__Exercise brief__
Check every line of the data below for "Theorem". Copy each one that has it.

======== Supplied data ========

(** C1: over a table of [count] rows, a successful run with [count] below
    50000 executes the insert statement exactly [50000 - count] times, with
    the texts "Test data " followed by the decimal index, from
    "Test data count" to "Test data 49999" in that order, inside one
    committed transaction, and the table then holds those rows after the
    old ones; with [count] at 50000 or more it executes no insert, leaves
    the table as it was and reports [InsertTimeSeconds] 0. *)
Theorem missing_rows_inserted o db d b w res w' tr :
  0 < b <= max_int ->
  interp (answer o) (runDatabaseTest db d b) w = (Done (res, None), w', tr) ->
  let count := Z.of_nat (length (rows w)) in
  (count < totalRecords ->
     inserted tr = map (fun i => ("Test data " +:+ itoa i, None))
                       (seqZ count (totalRecords - count))
     /\ head (inserted tr) = Some ("Test data " +:+ itoa count, None)
     /\ last (inserted tr) = Some ("Test data 49999", None)
     /\ Z.of_nat (length (inserted tr)) = totalRecords - count
     /\ commits tr = [None]
     /\ map data (rows w')
        = map data (rows w)
          ++ map (fun i => "Test data " +:+ itoa i)
                 (seqZ count (totalRecords - count))
     /\ Z.of_nat (length (rows w')) = totalRecords)
  /\ (totalRecords <= count ->
        inserted tr = [] /\ commits tr = []
        /\ rows w' = rows w
        /\ InsertTimeSeconds res = 0%float).
Proof.
  intros Hb H count.
  pose proof (refdb_success o db d b w res w' tr Hb H) as R.
  cbv zeta in R. fold count in R. unfold payload in R.
  destruct R as [(Hc & Hi & Hm & added & Hr & Hd) | (Hc & Hi & Hm & Hr & Hz)];
    (split; [|intros Hge]); try lia.
  - intros _. split; [exact Hi|].
    split; [|split; [|split; [|split; [exact Hm|split]]]].
    + rewrite Hi.
      change (head ((fun i => ("Test data " +:+ itoa i, @None error))
                    <$> seqZ count (totalRecords - count))
              = Some ("Test data " +:+ itoa count, None)).
      rewrite seqZ_cons by lia. reflexivity.
    + rewrite Hi.
      change (last ((fun i => ("Test data " +:+ itoa i, @None error))
                    <$> seqZ count (totalRecords - count))
              = Some ("Test data 49999", None)).
      rewrite fmap_last, last_seqZ by lia. simpl.
      replace (count + (totalRecords - count) - 1) with 49999
        by (rewrite totalRecords_eq; lia).
      reflexivity.
    + rewrite Hi, length_map, length_seqZ. lia.
    + rewrite Hr, map_app, Hd. reflexivity.
    + rewrite Hr, length_app.
      rewrite <- (length_map data added), Hd, length_map, length_seqZ.
      subst count. lia.
  - auto.
Qed.

Lemma missing_rows_inserted_witness :
  exists res w' tr,
    interp (answer (calm 1000)) (runDatabaseTest 0%nat "postgres" 30000) three_rows
    = (Done (res, None), w', tr)
    /\ head (inserted tr) = Some ("Test data 3", None)
    /\ last (inserted tr) = Some ("Test data 49999", None)
    /\ Z.of_nat (length (inserted tr)) = 49997
    /\ Z.of_nat (length (rows w')) = totalRecords.
Proof.
  destruct (calm_runDatabaseTest (calm 1000) 0%nat "postgres" 30000 three_rows
              (calm_nofault 1000) max_int_pos) as (res & w' & tr & H).
  exists res, w', tr. split; [exact H|].
  destruct (missing_rows_inserted (calm 1000) 0%nat "postgres" 30000 three_rows
              res w' tr max_int_pos H) as [Hlt _].
  assert (Hc : Z.of_nat (length (rows three_rows)) < totalRecords).
  { rewrite totalRecords_eq. simpl. lia. }
  destruct (Hlt Hc) as (_ & Hh & Hla & Hn & _ & _ & Hl).
  split; [exact Hh|]. split; [exact Hla|]. split; [|exact Hl].
  rewrite Hn, totalRecords_eq. reflexivity.
Defined.

(** ** Failures in the insert phase *)

(** The outcomes of [tx.Prepare]. *)
Definition prepared : trace -> list (Stmt + error) :=
  select (fun X e =>
    match e in call X return X -> option (Stmt + error) with
    | tx_Prepare _ _ => fun x => Some x
    | _ => fun _ => None
    end).

Lemma prepared_app t1 t2 : prepared (t1 ++ t2) = prepared t1 ++ prepared t2.
Proof. apply select_app. Qed.

Lemma insert_prepared tr : forallb is_insert tr = true -> prepared tr = [].
Proof.
  intros Hs. (eapply select_nil; [|exact Hs]).
  intros X e x; destruct e; simpl; congruence.
Qed.

Lemma scanned_prepared b result tr res err :
  scanned b result tr res err -> prepared tr = [].
Proof.
  intros (s0 & st & m & Hs & _ & _ & H).
  assert (Hp : prepared st = []).
  { eapply select_nil; [|exact Hs]. intros X e x; destruct e; simpl; congruence. }
  destruct err as [e|].
  - destruct H as (-> & _). exact Hp.
  - destruct H as (s1 & -> & _).
    change (prepared (st ++ [time_Now ~> s1]) = []).
    rewrite prepared_app, Hp. reflexivity.
Qed.

Lemma rollback_projections tx rb :
  rollbacks (rollback_trace tx rb) = [rb]
  /\ commits (rollback_trace tx rb) = []
  /\ inserted (rollback_trace tx rb) = []
  /\ errors_logged (rollback_trace tx rb)
     = match rb with
       | Some x => [("Failed to rollback transaction", ["error"; x])]
       | None => []
       end
  /\ forallb (fun ent => negb (is_commit ent)) (rollback_trace tx rb) = true.
Proof. destruct rb; repeat split. Qed.

Lemma ins_projections stmt l :
  rollbacks (map (ins stmt) l) = [] /\ errors_logged (map (ins stmt) l) = [].
Proof.
  split; (eapply select_nil with (P := fun ent =>
            match ent with Entry (stmt_Exec _ _) _ => true | _ => false end);
          [|induction l; simpl; auto]);
    intros X e x; destruct e; simpl; congruence.
Qed.

Lemma opening_count o db d count t0 rest w :
  answered (answer o) (opening db d count t0 ++ rest) w ->
  count = Z.of_nat (length (rows w)).
Proof.
  change (opening db d count t0 ++ rest)
    with ([LogInfo "Database driver" ["name"; d] ~> ();
           db_Exec db (createTableSQL d) ~> None]
          ++ (db_QueryRow_Scan db countSQL ~> inl count)
             :: (LogInfo ("Inserting records: " +:+ itoa count +:+ " of "
                          +:+ itoa totalRecords) [] ~> tt)
             :: (time_Now ~> t0) :: rest).
  intros Ha. apply answered_app in Ha as [Ha1 [Ha2 _]].
  apply count_answer in Ha2.
  rewrite replay_rows in Ha2; [exact Ha2|exact Ha1|reflexivity].
Qed.

Lemma not_in_ok_inserts s x (l : list Z) :
  (s, Some x) ∉ map (fun i => (payload i, @None error)) l.
Proof.
  intros Hin. apply list_elem_of_In, in_map_iff in Hin as (i & [=] & _).
Qed.

(** C2: when the prepare step or an insert statement fails, the routine
    calls [tx.Rollback] once and never [tx.Commit], logs a failure of the
    rollback without returning it, returns the error of the failed call, and
    the table holds the rows it held before. *)
Theorem failed_insert_rolls_back o db d b w res err w' tr :
  0 < b <= max_int ->
  interp (answer o) (runDatabaseTest db d b) w = (Done (res, err), w', tr) ->
  (exists x, inr x ∈ prepared tr) \/ (exists s x, (s, Some x) ∈ inserted tr) ->
  exists rb,
    rollbacks tr = [rb]
    /\ commits tr = []
    /\ errors_logged tr
       = match rb with
         | Some x => [("Failed to rollback transaction", ["error"; x])]
         | None => []
         end
    /\ ((exists x, prepared tr = [inr x]
                   /\ err = Some ("failed to prepare statement: " +:+ x))
        \/ (exists i x, last (inserted tr) = Some (payload i, Some x)
                        /\ err = Some ("failed to insert row " +:+ itoa i
                                       +:+ ": " +:+ x)))
    /\ rows w' = rows w.
Proof.
  intros Hb H Hfail. apply interp_sound in H as (Hr & Ha & ->).
  apply runs_runDatabaseTest in Hr; [|exact Hb].
  inversion Hr as [ x | x | count t0 x Hc | count t0 tx x rb Hc
                  | count t0 tx stmt it e Hc Hi | count t0 tx stmt it x Hc Hi
                  | count t0 tx stmt it t1 st res' err' Hc Hi Hs
                  | count st res' err' Hc Hs ]; subst; clear Hr.
  - exfalso. destruct Hfail as [(y & Hy) | (s & y & Hy)];
      apply elem_of_nil in Hy; exact Hy.
  - exfalso. destruct Hfail as [(y & Hy) | (s & y & Hy)];
      apply elem_of_nil in Hy; exact Hy.
  - exfalso. destruct Hfail as [(y & Hy) | (s & y & Hy)];
      apply elem_of_nil in Hy; exact Hy.
  - (* the prepare step failed *)
    clear Hfail. exists rb.
    destruct (rollback_projections tx rb) as (R1 & R2 & R3 & R4 & R5).
    rewrite !rollbacks_app, !commits_app, !errors_logged_app, !prepared_app.
    rewrite R1, R2, R4.
    assert (Hp : prepared (rollback_trace tx rb) = []) by (destruct rb; reflexivity).
    rewrite Hp. split; [reflexivity|]. split; [reflexivity|].
    split; [reflexivity|]. split; [left; eauto|].
    apply replay_rows; [exact Ha|]. rewrite !forallb_app, R5. reflexivity.
  - (* an insert failed *)
    clear Hfail. pose proof (opening_count _ _ _ _ _ _ _ Ha) as ->.
    apply runs_insertLoop in Hi; [|unfold min_int; lia].
    destruct Hi as [[[=] _] | (j & x & rb & Hj & [= ->] & ->)].
    exists rb.
    destruct (rollback_projections tx rb) as (R1 & R2 & R3 & R4 & R5).
    destruct (ins_projections stmt
                (seqZ (Z.of_nat (length (rows w))) (j - Z.of_nat (length (rows w)))))
      as (I1 & I2).
    pose proof (ins_entries stmt
                (seqZ (Z.of_nat (length (rows w))) (j - Z.of_nat (length (rows w)))))
      as I3.
    destruct (insert_projections _ I3) as (I4 & _).
    change ((stmt_Exec stmt (payload j) ~> Some x) :: rollback_trace tx rb)
      with ([stmt_Exec stmt (payload j) ~> Some x] ++ rollback_trace tx rb) in *.
    rewrite !rollbacks_app, !commits_app, !errors_logged_app, !inserted_app.
    rewrite R1, R2, R3, R4, I1, I2, I4, inserted_ins.
    split; [reflexivity|]. split; [reflexivity|].
    split; [destruct rb; reflexivity|].
    split.
    + right. exists j, x. split; [|reflexivity].
      simpl. rewrite !app_nil_r.
      change [(payload j, Some x)] with ([] ++ [(payload j, Some x)]).
      rewrite app_nil_l. apply last_snoc.
    + apply replay_rows; [exact Ha|].
      rewrite !forallb_app, R5, (insert_no_commit _ I3). reflexivity.
  - exfalso. pose proof (opening_count _ _ _ _ _ _ _ Ha) as ->.
    apply runs_insertLoop in Hi; [|unfold min_int; lia].
    destruct Hi as [[_ ->] | (j & y & rb & _ & [=] & _)].
    rewrite !prepared_app, !inserted_app, inserted_ins in Hfail.
    rewrite (insert_prepared _ (ins_entries _ _)) in Hfail. simpl in Hfail.
    rewrite app_nil_r in Hfail.
    destruct Hfail as [(y & Hy) | (s & y & Hy)].
    + apply list_elem_of_singleton in Hy. discriminate.
    + exact (not_in_ok_inserts _ _ _ Hy).
  - exfalso. pose proof (opening_count _ _ _ _ _ _ _ Ha) as ->.
    apply runs_insertLoop in Hi; [|unfold min_int; lia].
    destruct Hi as [[_ ->] | (j & y & rb & _ & [=] & _)].
    destruct (scanned_projections _ _ _ _ _ Hs) as (_ & _ & Hsi & _).
    rewrite !prepared_app, !inserted_app, inserted_ins, Hsi in Hfail.
    rewrite (insert_prepared _ (ins_entries _ _)) in Hfail.
    rewrite (scanned_prepared _ _ _ _ _ Hs) in Hfail. simpl in Hfail.
    rewrite app_nil_r in Hfail.
    destruct Hfail as [(y & Hy) | (s & y & Hy)].
    + apply list_elem_of_singleton in Hy. discriminate.
    + exact (not_in_ok_inserts _ _ _ Hy).
  - exfalso.
    destruct (scanned_projections _ _ _ _ _ Hs) as (_ & _ & Hsi & _).
    rewrite !prepared_app, !inserted_app, Hsi in Hfail.
    rewrite (scanned_prepared _ _ _ _ _ Hs) in Hfail.
    destruct Hfail as [(y & Hy) | (s & y & Hy)];
      apply elem_of_nil in Hy; exact Hy.
Qed.

Transparent totalRecords scanPhase rollback respondWithJSON http_Error.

========

__Response to this exercise__
Theorem missing_rows_inserted o db d b w res w' tr :
Theorem failed_insert_rolls_back o db d b w res err w' tr :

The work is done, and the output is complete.